Man that's a lot of Felishas. Could it be you're actually the minority?
:D
:-D

I canceled my subscription long time ago, dont remember when exactly.
And in all this time I was somewhat interested in just a couple of shows.
Netflix quality dropped drastically, and it keeps going down. They keep pooping shitty shows like that new resident evil show. They are hoping that the amount will somehow cover for lack of decent shows.
 

terzaerian

Posts: 1,488   +2,200
Nope .. only 15% of all republikkkans are self-canceling. The rest is just the loss of revenue from the pandemic ending .. to which .. your welcome.
Yeah, huge thanks for doubling the price of gas, energy, and basic necessities and destroying the rest of the economy and supply chain in the process.
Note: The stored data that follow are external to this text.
Lemma upsertDocument_has_row now db parsed k db' :
  upsertDocument now db (Some parsed) k = (db', Ok tt) ->
  exists row, select_document (p_slug parsed) db' = Some row.
Proof.
  intros H. apply upsertDocument_ok_inv in H
    as (id & title & ef & et & eb & db1 & db2 & Hb & Hup & Hd & Hr).
  pose proof (link_domains_frame id (p_domains parsed) db1) as (D1 & _).
  rewrite Hd in D1. cbn [fst] in D1.
  pose proof (link_relationships_frame now id (p_relationships parsed) db2) as (R1 & _).
  rewrite Hr in R1. cbn [fst] in R1.
  apply upsert_documents_rows in Hup as [Hex _].
  unfold select_document. rewrite R1, D1.
  apply existsb_exists in Hex as (r & Hin & Hp).
  destruct (find (has_slug (p_slug parsed)) (documents db1)) as [row|] eqn:E.
  - exists row. reflexivity.
  - exfalso. apply (find_none _ _ E) in Hin. congruence.
Qed.

Lemma sync_file_parsed sha t path content parsed env :
  parseGovernanceDocument path content = Ok (Some parsed) ->
  sync_file sha t path content env
  = (mkEnv (<[("governance/" ++ path) := mkR2Object content sha (toISOString t)]>
              (GOVERNANCE_CONTENT env))
           (fst (upsertDocument (datetime_now t) (GOVERNANCE_DB env) (Some parsed)
                   ("governance/" ++ path))),
     snd (upsertDocument (datetime_now t) (GOVERNANCE_DB env) (Some parsed)
            ("governance/" ++ path))).
Proof.
  intros H. unfold sync_file. rewrite H.
  destruct (upsertDocument _ _ _ _). reflexivity.
Qed.

(** C1, as the claim words it, fails: the second run of the step rewrites
    [updated_at] with the time of that run, so the row differs from the row
    left by the first run as soon as the clock has moved. *)
Lemma C1_counterexample :
  let env1 := fst (sync_file "c0" Scenario.t0 "agreements/charter.md"
                     Scenario.charter_md Scenario.fresh) in
  let env2 := fst (sync_file "c0" Scenario.t1 "agreements/charter.md"
                     Scenario.charter_md env1) in
  Parser.pathToSlug "agreements/charter.md" = "charter" /\
  option_map doc_updated_at (select_document "charter" (GOVERNANCE_DB env1))
    = Some "2026-01-05 10:00:00" /\
  option_map doc_updated_at (select_document "charter" (GOVERNANCE_DB env2))
    = Some "2026-01-05 10:00:07" /\
  select_document "charter" (GOVERNANCE_DB env2)
    <> select_document "charter" (GOVERNANCE_DB env1).
Proof. vm_compute. repeat split. discriminate. Qed.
You're a real hero.
 

Theinsanegamer

Posts: 3,530   +5,966
There's been a change in the wind and Netflix is just the beginning.

Twice the pride double the fall. Being a titan of industry does not immunize you from falling apart, especially in the entertainment industry where many a company has met a grisly end.
I just gotta love the anti-Netflix clowns. Netflix may have lost a few subscribers from the far beyond any other streaming service subscriber base, but they are far from going under.
Sears. Montgomery ward. Packard. Lionel. Atari. Kodak. Commodore. Blockbuster.
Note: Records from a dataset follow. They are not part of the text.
Lemma Join_no_byte (x : byte) ws sep :
  Forall (fun w => x ∉ w) ws -> (x ∉ sep) -> x ∉ Join ws sep.
Proof.
  intros Hw Hs. induction Hw as [|w ws Hw _ IH]; [apply not_elem_of_nil|].
  destruct ws; [done|]. cbn [Join] in *. rewrite !elem_of_app. tauto.
Qed.

Lemma Fields_trim_left_bytes cut s :
  Forall (fun b => [b] ∈ spaces) cut -> Fields (trim_left_bytes cut s) = Fields s.
Proof.
  intros Hcut. induction s as [|b s IH]; [done|]. simpl.
  case_bool_decide as Hb; [|done]. rewrite IH.
  rewrite Forall_forall in Hcut. symmetry. apply (Fields_space_l [b]). auto.
Qed.

Lemma Fields_reverse_trim cut s :
  Forall (fun b => [b] ∈ spaces) cut ->
  Fields (reverse (trim_left_bytes cut s)) = Fields (reverse s).
Proof.
  intros Hcut. induction s as [|b s IH]; [done|]. simpl.
  case_bool_decide as Hb; [|done]. rewrite IH, reverse_cons.
  rewrite Forall_forall in Hcut. symmetry. apply Fields_space_r. auto.
Qed.

Lemma Fields_Trim cut s :
  Forall (fun b => [b] ∈ spaces) cut -> Fields (Trim cut s) = Fields s.
Proof.
  intros Hcut. unfold Trim.
  by rewrite Fields_reverse_trim, reverse_involutive, Fields_trim_left_bytes.
Qed.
All titans of their respective fields, all would get crushed by market changes.
Bye Felisha, your money is not needed ..
Give it a few years and you will be the felisha that is getting shown the door for not being woke enough. These types of businesses will continue to eat their own, scaring away both customers and creators, until eventually they are a scrawny husk of their former selves, and nobody knows why they are still around.
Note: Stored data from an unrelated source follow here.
(* ===== verification/Utils.v ===== *)
(** * Identifier generator and request context

    [utils/id_generator/generator.go] and [utils/ctx_utils/context.go].  The
    generator is one atomic [uint64]; every call of [NextID] is one atomic
    read-modify-write, so a history of concurrent calls is a sequence of
    them. *)

From S2P Require Import Prelude.

Module Generator.

Record t := mk { id : N }.

Definition NewIDGenerator : t := mk 0.

(** [g.id.Store(st)]: [st] is a [uint64]. *)
Definition NewIDGeneratorWithStart (st : N) : t := mk (u64 st).

(** [tx.id.Add(1)], which wraps at 64 bits and returns the new value. *)
Definition NextID : Go t N :=
  fun g => let v := u64 (id g + 1) in (Ret v, mk v).

Definition CurrValue (g : t) : N := id g.

(** [n] successive calls, the identifiers in the order they were handed out. *)
Fixpoint NextIDs (n : nat) : Go t (list N) :=
  match n with
  | O => go_ret []
  | S n' => let! i := NextID in let! rest := NextIDs n' in go_ret (i :: rest)
  end.

Lemma NextID_no_wrap g :
  (id g + 1 < 2 ^ 64)%N -> NextID g = (Ret (id g + 1)%N, mk (id g + 1)).
Proof. intros H. unfold NextID, u64. by rewrite N.mod_small. Qed.

Lemma NextIDs_no_wrap n g :
  (id g + N.of_nat n < 2 ^ 64)%N ->
  NextIDs n g =
  (Ret ((fun i => id g + 1 + N.of_nat i)%N <$> seq 0 n), mk (id g + N.of_nat n)).
Proof.
  revert g. induction n as [|n IH]; intros [g] H; simpl in H.
  - simpl. unfold go_ret. do 2 f_equal. simpl. lia.
  - cbn [NextIDs]. unfold go_bind at 1. rewrite NextID_no_wrap by (simpl; lia).
    unfold go_bind. rewrite IH by (simpl; lia). unfold go_ret.
    f_equal; [|f_equal; simpl; lia]. f_equal.
    rewrite <-cons_seq. cbn [fmap list_fmap]. f_equal; [simpl; lia|].
    rewrite <-(fmap_S_seq 0 n), <-list_fmap_compose. apply list_fmap_ext.
    intros _ i _. simpl. lia.
Qed.

End Generator.

Module Context.

(** A context as the code inspects it: the error [ctx.Err()] reports at the
    time of the call and the value stored under [txKey]. *)
Record t := mk {
  ctx_Err : option error;
  txKey : option N
}.

Definition Background : t := mk None None.

(** Contexts are passed as interface values; [None] is the nil interface. *)
Definition SetTxInContext (ctx : option t) (txID : N) : t :=
  let c := default Background ctx in mk (ctx_Err c) (Some txID).

Definition GetTxFromContext (ctx : option t) : N :=
  match ctx with
  | None => 0
  | Some c => default 0%N (txKey c)
  end.

Lemma GetTx_SetTx ctx txID :
  GetTxFromContext (Some (SetTxInContext ctx txID)) = txID.
Proof. by destruct ctx. Qed.

Lemma SetTx_Err c txID : ctx_Err (SetTxInContext (Some c) txID) = ctx_Err c.
Proof. done. Qed.

End Context.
RoosterTeeth is a great example of how this happens. Once the rot sets in it will consume the host unless it is cut out with extreme prejudice. Netflix's customer base is not happy with their current trajectory, which is why they went from adding 7-10 million subs per month to LOSING almost a million a month. Netflix is not sustainable even now, losing the equivalent of 10 million subs a month isnt going to help that.
 

Watzupken

Posts: 671   +544
From what I have been hearing about the things that Netflix is planning to do to increase subscription, I actually feel it will backfire on them badly. The truth is that people have subscribed to Netflix over the past 2.5 years because they tend to get stuck at home due to lock downs and fear of pandemic. So as more people go outdoor, they will naturally stop watching and makes sense to unsubscribe. After all, we don't get new contents that frequently. By making it more expensive, introducing more limiting tiers, etc, they are basically annoying their base users that tend to keep their subscription. So let's see what happens after they start rocking the boat.
 

James Ryan

Posts: 22   +38
Yeah, huge thanks for doubling the price of gas, energy, and basic necessities and destroying the rest of the economy and supply chain in the process. You're a real hero.
Most of that would have happened under either party.
If you still think one side is vastly better than the other you're delusional.
You just prefer the smell of one S#it more than the other.
 

AlaskaGuy

Posts: 439   +339
Most of that would have happened under either party.
If you still think one side is vastly better than the other you're delusional.
You just prefer the smell of one S#it more than the other.
Trump had the US economy rolling ... or course he didn't shut down oil & gas production in the US like the current administration.
 

ZedRM

Posts: 1,172   +812
Wait, users have to PAY to watch ads AND there will be less content? Eff that and no thank you Netflix...

Oh and for the record;
However, the streamer has also been producing much more "woke" programming lately.
THIS is what is really driving subscription cancellations. A lot of people don't want to see that ultra-liberal nonsense!